What needs to be done: Select all lines in the records that include "intros".

(Data shown Opens)

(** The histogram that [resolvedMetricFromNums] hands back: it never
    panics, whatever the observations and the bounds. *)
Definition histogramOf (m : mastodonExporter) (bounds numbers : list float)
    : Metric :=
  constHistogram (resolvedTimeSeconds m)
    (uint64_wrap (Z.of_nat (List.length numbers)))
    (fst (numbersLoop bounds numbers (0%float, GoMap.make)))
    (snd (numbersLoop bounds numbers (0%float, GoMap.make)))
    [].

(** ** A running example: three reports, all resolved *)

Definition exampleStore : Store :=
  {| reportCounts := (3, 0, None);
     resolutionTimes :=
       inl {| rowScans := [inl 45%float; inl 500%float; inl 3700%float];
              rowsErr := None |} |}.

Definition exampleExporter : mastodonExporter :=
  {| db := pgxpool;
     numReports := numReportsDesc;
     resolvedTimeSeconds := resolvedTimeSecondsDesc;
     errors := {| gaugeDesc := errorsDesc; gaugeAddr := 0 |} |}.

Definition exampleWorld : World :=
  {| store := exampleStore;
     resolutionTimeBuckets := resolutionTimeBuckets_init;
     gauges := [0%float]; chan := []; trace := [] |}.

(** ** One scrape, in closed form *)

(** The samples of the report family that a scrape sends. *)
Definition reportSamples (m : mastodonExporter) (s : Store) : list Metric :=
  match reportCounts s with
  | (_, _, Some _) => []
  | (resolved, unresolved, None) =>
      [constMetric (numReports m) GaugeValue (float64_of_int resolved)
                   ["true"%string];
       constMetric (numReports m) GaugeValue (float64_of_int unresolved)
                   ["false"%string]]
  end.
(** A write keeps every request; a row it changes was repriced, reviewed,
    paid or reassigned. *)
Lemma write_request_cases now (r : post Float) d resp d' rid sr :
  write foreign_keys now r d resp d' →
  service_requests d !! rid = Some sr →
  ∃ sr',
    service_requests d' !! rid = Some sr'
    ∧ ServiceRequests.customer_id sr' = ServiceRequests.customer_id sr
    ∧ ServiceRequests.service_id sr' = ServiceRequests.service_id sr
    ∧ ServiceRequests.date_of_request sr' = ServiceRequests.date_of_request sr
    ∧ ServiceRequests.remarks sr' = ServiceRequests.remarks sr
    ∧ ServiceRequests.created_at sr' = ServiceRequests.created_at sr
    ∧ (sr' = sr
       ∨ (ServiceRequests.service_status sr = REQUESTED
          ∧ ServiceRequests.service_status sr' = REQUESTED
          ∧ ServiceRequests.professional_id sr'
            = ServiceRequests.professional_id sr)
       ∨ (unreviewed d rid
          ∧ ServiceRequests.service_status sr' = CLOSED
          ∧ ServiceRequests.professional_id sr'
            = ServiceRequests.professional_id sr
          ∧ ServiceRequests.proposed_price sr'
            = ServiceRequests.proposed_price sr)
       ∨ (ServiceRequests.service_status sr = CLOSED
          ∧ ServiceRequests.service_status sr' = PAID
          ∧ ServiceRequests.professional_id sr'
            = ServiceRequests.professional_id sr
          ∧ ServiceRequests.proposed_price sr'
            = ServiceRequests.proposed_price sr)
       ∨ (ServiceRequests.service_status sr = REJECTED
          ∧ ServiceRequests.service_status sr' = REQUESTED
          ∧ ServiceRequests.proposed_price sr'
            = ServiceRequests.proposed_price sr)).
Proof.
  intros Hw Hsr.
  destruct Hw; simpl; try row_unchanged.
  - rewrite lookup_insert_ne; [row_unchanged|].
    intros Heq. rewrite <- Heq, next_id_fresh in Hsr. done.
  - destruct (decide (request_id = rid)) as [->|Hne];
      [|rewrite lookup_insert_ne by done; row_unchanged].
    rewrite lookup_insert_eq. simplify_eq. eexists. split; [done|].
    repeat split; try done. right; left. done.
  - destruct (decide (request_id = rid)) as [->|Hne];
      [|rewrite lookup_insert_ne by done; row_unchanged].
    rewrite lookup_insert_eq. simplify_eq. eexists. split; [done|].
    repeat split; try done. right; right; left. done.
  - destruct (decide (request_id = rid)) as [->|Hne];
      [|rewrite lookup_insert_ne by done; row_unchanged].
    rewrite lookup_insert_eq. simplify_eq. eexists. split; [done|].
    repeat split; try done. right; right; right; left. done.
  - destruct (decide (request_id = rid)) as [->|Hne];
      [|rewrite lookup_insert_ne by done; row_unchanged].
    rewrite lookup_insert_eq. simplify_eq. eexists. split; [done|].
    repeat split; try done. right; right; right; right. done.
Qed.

(Data shown Closes)

Exercise answer:
  intros Hw Hsr.
    intros Heq. rewrite <- Heq, next_id_fresh in Hsr. done.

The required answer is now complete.